◆ **Work request**
Filter the listing and keep only the lines with the word "trust".

◆ **Supplied material**

___

Lemma parse_chars_length (s str rest : jsstring) :
  parse_chars s = Some (str, rest) → (length rest < length s)%nat.
Proof.
  remember (length s) as n eqn:Hn. revert s str rest Hn.
  induction n as [n IH] using lt_wf_ind. intros s str rest Hn.
  destruct s as [|c r]; [discriminate|]. cbn [parse_chars].
  destruct (c =? QUOTE); [intros [= <- <-]; cbn [length] in *; lia|].
  destruct (c =? BACKSLASH).
  - destruct r as [|e r1]; [discriminate|].
    destruct (e =? 117).
    + destruct r1 as [|h1 [|h2 [|h3 [|h4 r2]]]]; try discriminate.
      destruct (hex4 h1 h2 h3 h4); [|discriminate]. cbn [mbind option_bind].
      destruct (parse_chars r2) as [[str' rest']|] eqn:Hr; [|discriminate].
      intros [= <- <-]. cbn [length] in *.
      specialize (IH (length r2) ltac:(lia) r2 _ _ eq_refl Hr). lia.
    + destruct (escape_letter e); [|discriminate]. cbn [mbind option_bind].
      destruct (parse_chars r1) as [[str' rest']|] eqn:Hr; [|discriminate].
      intros [= <- <-]. cbn [length] in *.
      specialize (IH (length r1) ltac:(lia) r1 _ _ eq_refl Hr). lia.
  - destruct (c <? 32); [discriminate|].
    destruct (parse_chars r) as [[str' rest']|] eqn:Hr; [|discriminate].
    intros [= <- <-]. cbn [length] in *.
    specialize (IH (length r) ltac:(lia) r _ _ eq_refl Hr). lia.
Qed.

Lemma take_digits_length (s ds rest : jsstring) :
  take_digits s = (ds, rest) → (length rest ≤ length s)%nat.
Proof.
  revert ds rest. induction s as [|c s IH]; intros ds rest.
  - intros [= <- <-]. reflexivity.
  - cbn [take_digits]. destruct (is_digit c).
    + destruct (take_digits s) as [ds' rest'] eqn:Hs. intros [= <- <-].
      specialize (IH _ _ eq_refl). cbn [length]. lia.
    + intros [= <- <-]. reflexivity.
Qed.

Lemma parse_number_length (s lit rest : jsstring) :
  parse_number s = Some (lit, rest) → (length rest < length s)%nat.
Proof.
  unfold parse_number.
  assert (∀ s1 i s2, parse_int s1 = Some (i, s2) → (length s2 < length s1)%nat) as Hint.
  { intros [|c r] i s2; [discriminate|]. cbn [parse_int].
    destruct (c =? 48); [intros [= <- <-]; cbn [length]; lia|].
    destruct (is_digit c); [|discriminate].
    destruct (take_digits r) as [ds rest'] eqn:Hd. intros [= <- <-].
    apply take_digits_length in Hd. cbn [length]. lia. }
  assert (∀ s2 f s3, parse_frac s2 = Some (f, s3) → (length s3 ≤ length s2)%nat) as Hfrac.
  { intros [|c r] f s3; [intros [= <- <-]; reflexivity|]. cbn [parse_frac].
    destruct (c =? DOT); [|intros [= <- <-]; reflexivity].
    destruct (take_digits r) as [[|d ds] rest'] eqn:Hd; [discriminate|].
    intros [= <- <-]. apply take_digits_length in Hd. cbn [length]. lia. }
  assert (∀ s3 e s4, parse_exp s3 = Some (e, s4) → (length s4 ≤ length s3)%nat) as Hexp.
  { intros [|c r] e s4; [intros [= <- <-]; reflexivity|]. cbn [parse_exp].
    destruct ((c =? 101) || (c =? 69)); [|intros [= <- <-]; reflexivity].
    destruct r as [|g r'].
    - cbn [take_digits]. discriminate.
    - destruct ((g =? PLUS) || (g =? MINUS)).
      + destruct (take_digits r') as [[|d ds] rest'] eqn:Hd; [discriminate|].
        intros [= <- <-]. apply take_digits_length in Hd. cbn [length]. lia.
      + destruct (take_digits (g :: r')) as [[|d ds] rest'] eqn:Hd; [discriminate|].
        intros [= <- <-]. apply take_digits_length in Hd. cbn [length] in *. lia. }
  set (signed := match s with
                 | c :: r => if c =? MINUS then ([c], r) else ([], s)
                 | [] => ([], s)
                 end).
  assert (length signed.2 ≤ length s)%nat as Hsign.
  { subst signed. destruct s as [|c r]; [reflexivity|].
    destruct (c =? MINUS); cbn [snd length]; lia. }
  destruct signed as [sign s1]. cbn [snd] in Hsign.
  destruct (parse_int s1) as [[i s2]|] eqn:Hi; [|discriminate]. cbn [mbind option_bind].
  destruct (parse_frac s2) as [[f s3]|] eqn:Hf; [|discriminate]. cbn [mbind option_bind].
  destruct (parse_exp s3) as [[e s4]|] eqn:He; [|discriminate]. cbn [mbind option_bind].
  intros [= <- <-].
  apply Hint in Hi. apply Hfrac in Hf. apply Hexp in He. lia.
Qed.

Lemma strip_prefix_length (p s rest : jsstring) :
  strip_prefix p s = Some rest → length s = (length p + length rest)%nat.
Proof.
  revert s. induction p as [|a p IH]; intros [|b s]; cbn [strip_prefix];
    try discriminate; try (intros [= <-]; reflexivity).
  destruct (a =? b); [|discriminate]. intros H%IH. cbn [length]. lia.
Qed.
(** Each job's output path is [base / model] with the single component
    [q{bits}] added: the rendering of the bit-width never adds a path
    separator, so the directory made before the existence check is exactly
    [base / model]. *)
Theorem job_path_shape :
  forall base m q,
    job_path base m q =
      {| p_root := p_root (path_div base m);
         p_parts := p_parts (path_div base m) ++ [lit "q" ++ int_str q] |} /\
    path_parent (job_path base m q) = path_div base m.
Proof.
  intros base m q.
  assert (Hs : split_slash (lit "q" ++ int_str q) = [lit "q" ++ int_str q]).
  { unfold split_slash. apply split_slash_aux_noslash.
    constructor; [discriminate|].
    apply Forall_impl with (P := digit_or_minus); [|apply int_str_chars].
    intros c [Hc|Hc]; lia. }
  assert (Hk : keep_part (lit "q" ++ int_str q) = true).
  { unfold keep_part.
    destruct (pystr_eqb (lit "q" ++ int_str q) []) eqn:E1;
      [apply CliFacts.pystr_eqb_eq in E1; discriminate|].
    destruct (pystr_eqb (lit "q" ++ int_str q) (lit ".")) eqn:E2;
      [apply CliFacts.pystr_eqb_eq in E2; discriminate|].
    reflexivity. }
  assert (Hj : job_path base m q =
      {| p_root := p_root (path_div base m);
         p_parts := p_parts (path_div base m) ++ [lit "q" ++ int_str q] |}).
  { unfold job_path, path_div at 1, path_of_str. rewrite Hs. cbn [filter].
    rewrite Hk. reflexivity. }
  split; [exact Hj|].
  rewrite Hj. unfold path_parent. simpl. rewrite removelast_last.
  destruct (path_div base m). reflexivity.
Qed.

Lemma int_str_neq g s c :
  In c s -> ~ digit_or_minus c -> int_str g <> s.
Proof.
  intros Hc Hd E. subst s.
  exact (Hd (proj1 (Forall_forall _ _) (int_str_chars g) c Hc)).
Qed.

Ltac flag_neq :=
  match goal with
  | H : int_str ?g = lit ?s |- _ =>
      exfalso; apply (int_str_neq g (lit s) 100); [vm_compute; tauto | unfold digit_or_minus; lia | exact H]
  | H : lit ?s = int_str ?g |- _ =>
      exfalso; apply (int_str_neq g (lit s) 100); [vm_compute; tauto | unfold digit_or_minus; lia | symmetry; exact H]
  | H : lit _ = lit _ |- _ => vm_compute in H; discriminate H
  end.

(** In the command built for a job, after the eleven fixed items, the flag
    [--q-group-size] appears exactly when a group size is given, [--dtype]
    exactly when a data type is given, and [--trust-remote-code] exactly
    when that option is set: a number or one of the three accepted data
    types never spells a flag. *)
Theorem build_command_optional_flags :
  forall sys m out qb g d t,
    (d = None \/ d = Some (lit "float16") \/ d = Some (lit "bfloat16") \/
     d = Some (lit "float32")) ->
    let tail := skipn 11 (build_command sys m out qb g d t) in
    (In (lit "--q-group-size") tail <-> g <> None) /\
    (In (lit "--dtype") tail <-> d <> None) /\
    (In (lit "--trust-remote-code") tail <-> t = true).
Proof.
  intros sys m out qb g d t Hd tail.
  assert (Ht : tail =
    match g with Some g => [lit "--q-group-size"; int_str g] | None => [] end
    ++ match d with Some d => [lit "--dtype"; d] | None => [] end
    ++ (if t then [lit "--trust-remote-code"] else [])) by reflexivity.
  rewrite Ht. clear tail Ht.
  destruct Hd as [ -> | [ -> | [ -> | -> ]]]; destruct g as [g|]; destruct t;
    cbn [app]; repeat split;
    first [ intros H; simpl in H;
            repeat match type of H with _ \/ _ => destruct H as [H|H] end;
            solve [contradiction | congruence | flag_neq]
          | intros H; simpl; solve [auto 10 | exfalso; congruence] ].
Qed.
Lemma token_expirado_se_renueva_witness :
  match DropboxService.downloadWithRetry DropboxService.claveDeMuestra "/cuentas.xlsx"
          DropboxService.opcionesPorDefecto Conteo.entornoExpirado with
  | (w', r) =>
    r = inr (DropboxService.getCachedFilePath DropboxService.claveDeMuestra
               "/cuentas.xlsx") /\
    DropboxService.llamadas w'
    = DropboxService.llamadas Conteo.entornoExpirado ++
        [(DropboxService.FilesDownload "/cuentas.xlsx", false);
         (DropboxService.PedirToken, true);
         (DropboxService.FilesDownload "/cuentas.xlsx", true)] /\
    DropboxService.accessToken w' = DropboxService.tokenNuevo Conteo.entornoExpirado /\
    DropboxService.dropboxInstance w'
    = Some (DropboxService.tokenNuevo Conteo.entornoExpirado) /\
    DropboxService.lastTokenRefresh w'
    = Some (DropboxService.reloj Conteo.entornoExpirado) /\
    DropboxService.entrada DropboxService.claveDeMuestra "/cuentas.xlsx" w'
    = (Some (DropboxService.Binario "PK1"),
       Some (DropboxService.Metadatos "015f" "2025-06-19T00:00:00Z"
               (DropboxService.fechaIso Conteo.entornoExpirado)))
  end.
Proof.
  apply (token_expirado_se_renueva DropboxService.claveDeMuestra "/cuentas.xlsx"
           DropboxService.opcionesPorDefecto Conteo.entornoExpirado
           {| DropboxService.rev := "015f"; DropboxService.fileBinary := "PK1";
              DropboxService.server_modified := "2025-06-19T00:00:00Z" |}
           (ErrorRemoto 401 "expired_access_token")).
  - vm_compute. reflexivity.
  - vm_compute. reflexivity.
  - reflexivity.
  - reflexivity.
  - reflexivity.
  - vm_compute. reflexivity.
  - cbn. lia.
Defined.

(** ** Further properties: the conversation handler *)

Section Alcance.

Import JS Servicios StudentService BotController Marcos.
Lemma mul_ge (a f : float) :
  fnonneg a -> fnonneg f -> unit_val <= fval f < top ->
  fnonneg (PrimFloat.mul a f) /\ fval a <= fval (PrimFloat.mul a f).
Proof.
  intros Ha Hf Hone. unfold fnonneg, fval. rewrite FloatAxioms.mul_spec.
  apply SFmul_ge; auto using fvalid.
Qed.

Lemma add_ge (x c : float) :
  fnonneg x -> fnonneg c ->
  fnonneg (PrimFloat.add x c) /\ fval x <= fval (PrimFloat.add x c).
Proof.
  intros Hx Hc. unfold fnonneg, fval. rewrite FloatAxioms.add_spec.
  apply SFadd_ge; auto using fvalid.
Qed.

Lemma add_upper (x c : float) (K : Z) :
  fnonneg x -> fnonneg c -> -1074 <= K <= 1023 ->
  fval x + fval c < 2 ^ (K + 1074) ->
  fval (PrimFloat.add x c) <= 2 ^ (K + 1074).
Proof.
  intros Hx Hc HK Hlt. unfold fval. rewrite FloatAxioms.add_spec.
  apply SFadd_upper; auto using fvalid.
Qed.

Lemma div_upper (x y : float) (K : Z) :
  fnonneg x -> fnonneg y -> unit_val <= fval y < top ->
  -1074 <= K <= 1023 -> fval x < 2 ^ (K + 1074) ->
  fnonneg (PrimFloat.div x y) /\ fval (PrimFloat.div x y) <= 2 ^ (K + 1074).
Proof.
  intros Hx Hy Hone HK Hlt. unfold fnonneg, fval. rewrite FloatAxioms.div_spec.
  apply SFdiv_upper; auto using fvalid.
Qed.
(** Two calls of the same helper gave the same value. *)
Ltac same_call :=
  repeat match goal with
         | H1 : ?x = inr ?a, H2 : ?x = inr ?b |- _ =>
             first [ is_var a; assert (a = b) by congruence; subst a; clear H2
                   | is_var b; assert (b = a) by congruence; subst b; clear H2 ]
         end.

(** Reads [Awaited q ∈ trace r] off an evaluated run. *)
Ltac awaited_is Hin :=
  cbn in Hin;
  repeat (apply elem_of_cons in Hin as [Hin|Hin]);
  try (by apply elem_of_nil in Hin); try discriminate Hin;
  try (injection Hin as ->).

Section Statements.
Context `{Common} `{Pg.Vanilla}.
Variables (exec : Executor) (db : Db) (tableName : string) (table : Table).
Variables (tables : gmap string Table) (named : RelationMap).
Variables (relations : option (list (string * Relation))).
Variables (orderArgs filterArgs : GraphQLType).
Variables (relationsOrderArgs relationsFilterArgs : gmap string GraphQLType).
Variables (source args context : value) (info : GraphQLResolveInfo).

(** X5. A [where] that does not compile stops the operation before the
    executor: when [extractFilters] throws on the [where] of the request,
    the select, update and delete resolvers of the three builders fail and
    await nothing. *)
Theorem filter_failure_prevents_dispatch (where_ : value) (e1 e2 e3 : thrown)
    (setArgs : GraphQLType) (pgArray pgSingle : CreatedResolver) :
  destructure args "where" = inr where_ ->
  truthy where_ = true ->
  extractFilters (tables !! tableName) tableName where_ = inl e1 ->
  extractFilters (Some table) tableName where_ = inl e2 ->
  Pg.extractFilters table tableName where_ = inl e3 ->
  Pg.generateSelectArray db tableName table relations orderArgs filterArgs
    relationsOrderArgs relationsFilterArgs = inr pgArray ->
  Pg.generateSelectSingle db tableName table relations orderArgs filterArgs
    relationsOrderArgs relationsFilterArgs = inr pgSingle ->
  forall op,
    op ∈ [MySql.generateSelectArray db tableName tables named orderArgs filterArgs;
          MySql.generateSelectSingle db tableName tables named orderArgs filterArgs;
          MySql.generateUpdate db tableName table setArgs filterArgs;
          MySql.generateDelete db tableName table filterArgs;
          SQLite.generateSelectArray db tableName tables named orderArgs filterArgs;
          SQLite.generateSelectSingle db tableName tables named orderArgs filterArgs;
          SQLite.generateUpdate db tableName table setArgs filterArgs;
          SQLite.generateDelete db tableName table filterArgs;
          pgArray; pgSingle;
          Pg.generateUpdate db tableName table setArgs filterArgs;
          Pg.generateDelete db tableName table filterArgs] ->
    trace (resolver op exec source args context info) = []
    /\ failed (result (resolver op exec source args context info)).
Proof.
  intros Hwhere Htruthy He1 He2 He3 Ha Hs op Hop.
  repeat (apply elem_of_cons in Hop as [->|Hop]); try (by apply elem_of_nil in Hop).
  1-8,11-12: explore; first [done | congruence].
  - run_pg_select Ha relations ltac:(first [done | congruence]).
  - run_pg_select Hs relations ltac:(first [done | congruence]).
Qed.

(** X6. The predicate of an update or a delete is the compiled [where]
    of the request when there is one, and absent otherwise: the statement
    awaited carries [extractFilters]'s result, or no [.where(...)] at all. *)
Theorem mutation_predicate (where_ filters pgFilters : value) (setArgs : GraphQLType)
    (q : statement) :
  destructure args "where" = inr where_ ->
  (truthy where_ = true -> extractFilters (Some table) tableName where_ = inr filters) ->
  (truthy where_ = true -> Pg.extractFilters table tableName where_ = inr pgFilters) ->
  (forall op,
      op ∈ [MySql.generateUpdate db tableName table setArgs filterArgs;
            MySql.generateDelete db tableName table filterArgs;
            SQLite.generateUpdate db tableName table setArgs filterArgs;
            SQLite.generateDelete db tableName table filterArgs] ->
      Awaited q ∈ trace (resolver op exec source args context info) ->
      predicate_of q = if truthy where_ then Some filters else None)
  /\ (forall op,
        op ∈ [Pg.generateUpdate db tableName table setArgs filterArgs;
              Pg.generateDelete db tableName table filterArgs] ->
        Awaited q ∈ trace (resolver op exec source args context info) ->
        predicate_of q = if truthy where_ then Some pgFilters else None).
Proof.
  intros Hwhere Hfilters Hpg.
  split; intros op Hop;
    repeat (apply elem_of_cons in Hop as [->|Hop]); try (by apply elem_of_nil in Hop);
    explore; intros Hin; awaited_is Hin; cbn; simplify_eq;
    try specialize (Hfilters eq_refl); try specialize (Hpg eq_refl); congruence.
Qed.

(** X7. What a select hands to the executor.  Select-many awaits
    [findMany] on the table with the [offset] and the [limit] of the request
    as they came; select-one awaits [findFirst] with the [offset] and with no
    [limit] at all, also in the Postgres builder, whose select-one takes a
    [limit] argument for a table without relations. *)
Theorem select_statement (offset limit : value) (pgArray pgSingle : CreatedResolver)
    (q : statement) :
  destructure args "offset" = inr offset ->
  destructure args "limit" = inr limit ->
  Pg.generateSelectArray db tableName table relations orderArgs filterArgs
    relationsOrderArgs relationsFilterArgs = inr pgArray ->
  Pg.generateSelectSingle db tableName table relations orderArgs filterArgs
    relationsOrderArgs relationsFilterArgs = inr pgSingle ->
  (forall op,
      op ∈ [MySql.generateSelectArray db tableName tables named orderArgs filterArgs;
            SQLite.generateSelectArray db tableName tables named orderArgs filterArgs;
            pgArray] ->
      Awaited q ∈ trace (resolver op exec source args context info) ->
      exists d cfg,
        q = FindMany d tableName cfg
        /\ assoc "offset" cfg = Some offset
        /\ assoc "limit" cfg = Some limit)
  /\ (forall op,
        op ∈ [MySql.generateSelectSingle db tableName tables named orderArgs filterArgs;
              SQLite.generateSelectSingle db tableName tables named orderArgs filterArgs;
              pgSingle] ->
        Awaited q ∈ trace (resolver op exec source args context info) ->
        exists d cfg,
          q = FindFirst d tableName cfg
          /\ assoc "offset" cfg = Some offset
          /\ assoc "limit" cfg = None).
Proof.
  intros Hoffset Hlimit Ha Hs.
  split; intros op Hop;
    repeat (apply elem_of_cons in Hop as [->|Hop]); try (by apply elem_of_nil in Hop).
  1,2,4,5: explore; intros Hin; awaited_is Hin; simplify_eq;
    do 2 eexists; (split; [reflexivity|]); by split.
  - run_pg_select Ha relations
      ltac:(intros Hin; awaited_is Hin; simplify_eq;
            do 2 eexists; (split; [reflexivity|]); by split).
  - run_pg_select Hs relations
      ltac:(intros Hin; awaited_is Hin; simplify_eq;
            do 2 eexists; (split; [reflexivity|]); by split).
Qed.

(** X8. Insert-one of the Postgres and SQLite builders returns the first
    row of the executor's answer, remapped, and looks at no other row. *)
Theorem insert_single_returns_first_row (baseType : GraphQLType) (q : statement)
    (row : value) (rest : list value) :
  exec q = inr (VArray (row :: rest)) ->
  truthy row = true ->
  (Awaited q ∈ trace (resolver (Pg.generateInsertSingle db tableName table baseType)
                        exec source args context info) ->
   resolver (Pg.generateInsertSingle db tableName table baseType)
     exec source args context info
   = ([Awaited q; Remapped row], Pg.remapToGraphQLSingleOutput row None))
  /\ (Awaited q ∈ trace (resolver (SQLite.generateInsertSingle db tableName table baseType)
                           exec source args context info) ->
      resolver (SQLite.generateInsertSingle db tableName table baseType)
        exec source args context info
      = ([Awaited q; Remapped row],
         match remapToGraphQLSingleOutput row tableName (Some table) None with
         | inl e => inl (rethrown e)
         | inr out => inr out
         end)).
Proof.
  intros Hexec Htruthy.
  split; explore; intros Hin; awaited_is Hin;
    try match goal with
        | Hq : exec _ = inl _ |- _ => rewrite Hexec in Hq; discriminate
        | Hq : exec _ = inr ?x |- _ => is_var x; rewrite Hexec in Hq; injection Hq as <-
        end;
    cbn in *; simplify_eq;
    first [congruence
          | match goal with
            | Heq : _ = _ |- _ => by rewrite Heq
            end].
Qed.

(** X9. An input that does not remap stops a mutation before the
    executor: when the input remapper throws on the [values] (insert) or on
    the [set] (update) of the request, the resolver fails and awaits
    nothing. *)
Theorem input_failure_prevents_dispatch (values set : value) (baseType setArgs : GraphQLType) :
  member args "values" = inr values ->
  destructure args "set" = inr set ->
  failed (remapFromGraphQLArrayInput values (Some table)) ->
  failed (remapFromGraphQLSingleInput values (Some table)) ->
  failed (remapFromGraphQLSingleInput set (Some table)) ->
  failed (Pg.remapFromGraphQLArrayInput values table) ->
  failed (Pg.remapFromGraphQLSingleInput values table) ->
  failed (Pg.remapFromGraphQLSingleInput set table) ->
  forall op,
    op ∈ [MySql.generateInsertArray db tableName table baseType;
          MySql.generateInsertSingle db tableName table baseType;
          MySql.generateUpdate db tableName table setArgs filterArgs;
          SQLite.generateInsertArray db tableName table baseType;
          SQLite.generateInsertSingle db tableName table baseType;
          SQLite.generateUpdate db tableName table setArgs filterArgs;
          Pg.generateInsertArray db tableName table baseType;
          Pg.generateInsertSingle db tableName table baseType;
          Pg.generateUpdate db tableName table setArgs filterArgs] ->
    trace (resolver op exec source args context info) = []
    /\ failed (result (resolver op exec source args context info)).
Proof.
  intros Hvalues Hset H1 H2 H3 H4 H5 H6 op Hop.
  repeat (apply elem_of_cons in Hop as [->|Hop]); try (by apply elem_of_nil in Hop);
    explore; try done; simplify_eq;
    repeat match goal with
           | Hf : failed ?x, Heq : ?x = inr _ |- _ => by rewrite Heq in Hf
           end.
Qed.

___

◆ **Solution for this problem**
    exactly when a data type is given, and [--trust-remote-code] exactly
    (In (lit "--trust-remote-code") tail <-> t = true).
    ++ (if t then [lit "--trust-remote-code"] else [])) by reflexivity.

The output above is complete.